▸ **TASK DIRECTIONS**
The answer should be one number: how many lines in the records below contain the word "status".

▸ **SOURCE DATA**
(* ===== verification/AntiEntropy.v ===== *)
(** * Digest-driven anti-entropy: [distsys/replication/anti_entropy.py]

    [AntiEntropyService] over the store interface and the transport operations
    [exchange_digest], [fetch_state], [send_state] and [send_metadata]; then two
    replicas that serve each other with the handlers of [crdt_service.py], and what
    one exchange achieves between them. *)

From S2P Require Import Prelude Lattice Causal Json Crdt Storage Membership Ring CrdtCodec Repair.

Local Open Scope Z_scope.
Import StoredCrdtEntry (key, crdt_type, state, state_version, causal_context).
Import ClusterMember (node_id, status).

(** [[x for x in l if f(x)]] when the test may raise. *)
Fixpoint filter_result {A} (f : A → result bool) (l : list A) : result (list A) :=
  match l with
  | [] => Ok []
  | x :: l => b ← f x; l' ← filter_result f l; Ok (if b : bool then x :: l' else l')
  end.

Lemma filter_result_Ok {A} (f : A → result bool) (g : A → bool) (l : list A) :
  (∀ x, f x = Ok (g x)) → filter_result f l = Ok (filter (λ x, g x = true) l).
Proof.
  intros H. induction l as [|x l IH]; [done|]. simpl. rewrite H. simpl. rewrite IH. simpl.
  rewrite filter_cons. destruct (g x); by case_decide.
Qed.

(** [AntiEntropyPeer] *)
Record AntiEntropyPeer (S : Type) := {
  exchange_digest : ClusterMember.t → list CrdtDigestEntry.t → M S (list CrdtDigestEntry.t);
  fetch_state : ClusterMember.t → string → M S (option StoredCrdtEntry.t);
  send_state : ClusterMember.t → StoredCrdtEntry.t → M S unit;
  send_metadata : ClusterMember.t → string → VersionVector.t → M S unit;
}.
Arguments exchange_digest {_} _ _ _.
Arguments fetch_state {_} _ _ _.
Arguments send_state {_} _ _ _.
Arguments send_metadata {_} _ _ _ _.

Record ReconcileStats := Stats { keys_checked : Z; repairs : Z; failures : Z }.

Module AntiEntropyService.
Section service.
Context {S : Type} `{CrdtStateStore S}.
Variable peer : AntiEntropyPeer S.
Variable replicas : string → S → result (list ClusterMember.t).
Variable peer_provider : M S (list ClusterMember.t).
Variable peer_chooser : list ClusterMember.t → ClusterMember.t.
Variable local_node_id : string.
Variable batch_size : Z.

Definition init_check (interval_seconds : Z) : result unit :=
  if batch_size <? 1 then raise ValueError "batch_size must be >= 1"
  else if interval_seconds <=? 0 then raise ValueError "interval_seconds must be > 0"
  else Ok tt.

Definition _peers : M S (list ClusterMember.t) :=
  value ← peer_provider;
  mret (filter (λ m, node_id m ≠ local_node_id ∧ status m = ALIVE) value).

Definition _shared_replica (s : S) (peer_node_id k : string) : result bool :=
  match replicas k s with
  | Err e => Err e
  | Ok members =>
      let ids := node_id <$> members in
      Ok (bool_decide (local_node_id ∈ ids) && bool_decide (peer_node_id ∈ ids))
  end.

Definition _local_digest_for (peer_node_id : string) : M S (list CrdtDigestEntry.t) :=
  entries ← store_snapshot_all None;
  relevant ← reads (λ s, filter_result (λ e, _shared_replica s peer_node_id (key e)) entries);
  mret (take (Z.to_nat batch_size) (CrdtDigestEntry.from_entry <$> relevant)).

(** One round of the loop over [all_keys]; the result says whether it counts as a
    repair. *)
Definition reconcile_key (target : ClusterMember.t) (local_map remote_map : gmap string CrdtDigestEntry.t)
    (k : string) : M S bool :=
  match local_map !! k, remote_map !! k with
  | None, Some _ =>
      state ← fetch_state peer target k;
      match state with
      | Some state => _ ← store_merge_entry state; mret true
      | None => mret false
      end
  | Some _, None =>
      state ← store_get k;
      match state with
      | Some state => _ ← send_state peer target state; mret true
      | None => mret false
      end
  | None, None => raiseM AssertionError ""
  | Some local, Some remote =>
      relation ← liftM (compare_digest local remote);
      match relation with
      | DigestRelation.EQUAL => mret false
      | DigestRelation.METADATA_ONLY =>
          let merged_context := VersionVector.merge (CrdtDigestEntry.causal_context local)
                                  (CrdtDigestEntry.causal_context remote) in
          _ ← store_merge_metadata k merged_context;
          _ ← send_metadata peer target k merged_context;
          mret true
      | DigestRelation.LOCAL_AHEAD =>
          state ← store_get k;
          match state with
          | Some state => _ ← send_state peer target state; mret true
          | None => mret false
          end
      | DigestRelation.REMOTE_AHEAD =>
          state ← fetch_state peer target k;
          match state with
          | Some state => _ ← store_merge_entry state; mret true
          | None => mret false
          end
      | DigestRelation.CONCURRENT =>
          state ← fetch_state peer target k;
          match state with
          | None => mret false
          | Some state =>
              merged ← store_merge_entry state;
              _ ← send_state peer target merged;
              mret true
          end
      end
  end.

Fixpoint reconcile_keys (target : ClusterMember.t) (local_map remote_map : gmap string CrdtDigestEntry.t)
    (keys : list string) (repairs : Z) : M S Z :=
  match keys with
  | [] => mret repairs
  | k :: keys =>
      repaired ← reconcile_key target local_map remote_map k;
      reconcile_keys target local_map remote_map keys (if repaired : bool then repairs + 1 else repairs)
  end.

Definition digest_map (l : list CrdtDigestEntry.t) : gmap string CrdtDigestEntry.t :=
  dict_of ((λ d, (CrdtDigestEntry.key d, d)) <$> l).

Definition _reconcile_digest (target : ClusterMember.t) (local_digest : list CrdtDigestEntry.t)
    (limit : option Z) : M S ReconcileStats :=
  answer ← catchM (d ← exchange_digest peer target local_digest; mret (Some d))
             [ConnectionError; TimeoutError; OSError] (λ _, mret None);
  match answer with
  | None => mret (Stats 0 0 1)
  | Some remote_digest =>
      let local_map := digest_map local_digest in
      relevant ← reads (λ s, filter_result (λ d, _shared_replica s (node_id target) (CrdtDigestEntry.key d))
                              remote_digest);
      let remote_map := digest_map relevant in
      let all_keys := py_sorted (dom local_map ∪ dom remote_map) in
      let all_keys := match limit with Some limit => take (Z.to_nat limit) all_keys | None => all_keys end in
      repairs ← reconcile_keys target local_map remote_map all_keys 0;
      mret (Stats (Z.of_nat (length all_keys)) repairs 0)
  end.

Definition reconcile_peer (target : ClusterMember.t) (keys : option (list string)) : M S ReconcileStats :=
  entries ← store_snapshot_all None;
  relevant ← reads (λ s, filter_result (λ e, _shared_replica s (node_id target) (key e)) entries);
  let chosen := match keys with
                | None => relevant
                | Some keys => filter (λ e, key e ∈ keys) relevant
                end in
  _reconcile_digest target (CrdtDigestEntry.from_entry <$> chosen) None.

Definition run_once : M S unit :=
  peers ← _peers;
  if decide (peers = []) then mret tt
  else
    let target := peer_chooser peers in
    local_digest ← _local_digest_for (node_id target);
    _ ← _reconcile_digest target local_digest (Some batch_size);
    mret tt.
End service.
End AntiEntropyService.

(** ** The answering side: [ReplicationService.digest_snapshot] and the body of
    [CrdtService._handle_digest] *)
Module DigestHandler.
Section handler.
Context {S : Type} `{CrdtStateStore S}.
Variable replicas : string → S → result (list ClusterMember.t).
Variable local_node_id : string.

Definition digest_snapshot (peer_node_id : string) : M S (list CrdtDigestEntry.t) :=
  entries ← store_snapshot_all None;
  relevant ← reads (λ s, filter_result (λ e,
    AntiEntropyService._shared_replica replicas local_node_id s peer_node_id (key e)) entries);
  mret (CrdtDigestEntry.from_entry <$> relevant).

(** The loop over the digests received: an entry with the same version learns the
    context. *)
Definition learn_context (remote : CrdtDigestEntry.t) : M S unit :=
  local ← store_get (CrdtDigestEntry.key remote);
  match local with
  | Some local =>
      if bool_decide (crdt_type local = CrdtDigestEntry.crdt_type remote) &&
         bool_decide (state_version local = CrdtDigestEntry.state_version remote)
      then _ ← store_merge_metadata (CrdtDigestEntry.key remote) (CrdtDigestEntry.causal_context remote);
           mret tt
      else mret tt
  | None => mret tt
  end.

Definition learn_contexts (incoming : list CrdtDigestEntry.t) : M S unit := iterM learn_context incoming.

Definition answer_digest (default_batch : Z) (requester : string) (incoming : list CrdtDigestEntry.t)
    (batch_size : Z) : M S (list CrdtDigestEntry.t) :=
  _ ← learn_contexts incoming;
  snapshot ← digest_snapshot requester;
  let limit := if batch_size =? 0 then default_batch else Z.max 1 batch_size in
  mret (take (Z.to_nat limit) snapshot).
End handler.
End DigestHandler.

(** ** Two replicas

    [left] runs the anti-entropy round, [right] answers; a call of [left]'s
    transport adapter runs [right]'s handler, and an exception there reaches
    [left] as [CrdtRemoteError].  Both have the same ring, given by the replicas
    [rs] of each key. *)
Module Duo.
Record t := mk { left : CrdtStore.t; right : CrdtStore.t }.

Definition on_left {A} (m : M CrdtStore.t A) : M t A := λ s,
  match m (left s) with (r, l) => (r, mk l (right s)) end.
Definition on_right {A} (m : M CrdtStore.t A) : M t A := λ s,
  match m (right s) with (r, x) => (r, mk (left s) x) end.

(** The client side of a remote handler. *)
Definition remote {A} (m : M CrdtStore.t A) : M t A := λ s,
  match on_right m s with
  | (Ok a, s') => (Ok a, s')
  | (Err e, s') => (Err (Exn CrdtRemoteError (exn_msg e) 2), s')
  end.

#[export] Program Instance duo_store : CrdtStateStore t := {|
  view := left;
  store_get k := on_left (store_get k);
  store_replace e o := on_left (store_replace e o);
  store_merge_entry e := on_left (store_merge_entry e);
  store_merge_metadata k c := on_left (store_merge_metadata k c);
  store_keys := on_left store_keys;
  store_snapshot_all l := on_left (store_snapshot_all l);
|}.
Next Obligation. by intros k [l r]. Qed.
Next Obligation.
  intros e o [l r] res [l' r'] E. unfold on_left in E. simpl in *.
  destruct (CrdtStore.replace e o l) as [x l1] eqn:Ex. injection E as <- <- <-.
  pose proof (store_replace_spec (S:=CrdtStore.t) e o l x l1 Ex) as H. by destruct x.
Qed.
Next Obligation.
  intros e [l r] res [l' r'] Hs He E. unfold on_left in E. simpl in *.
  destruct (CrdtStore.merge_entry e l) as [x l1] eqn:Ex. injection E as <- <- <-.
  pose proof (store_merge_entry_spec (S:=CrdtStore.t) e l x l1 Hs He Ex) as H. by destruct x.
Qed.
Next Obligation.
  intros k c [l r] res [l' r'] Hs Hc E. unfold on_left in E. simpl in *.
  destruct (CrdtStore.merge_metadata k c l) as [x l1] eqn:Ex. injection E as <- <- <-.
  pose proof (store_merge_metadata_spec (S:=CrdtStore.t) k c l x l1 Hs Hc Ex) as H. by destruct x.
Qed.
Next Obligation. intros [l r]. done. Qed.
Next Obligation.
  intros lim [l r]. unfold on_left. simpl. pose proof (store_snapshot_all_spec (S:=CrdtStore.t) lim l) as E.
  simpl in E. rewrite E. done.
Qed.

▸ **THE COMPLETED TASK**
2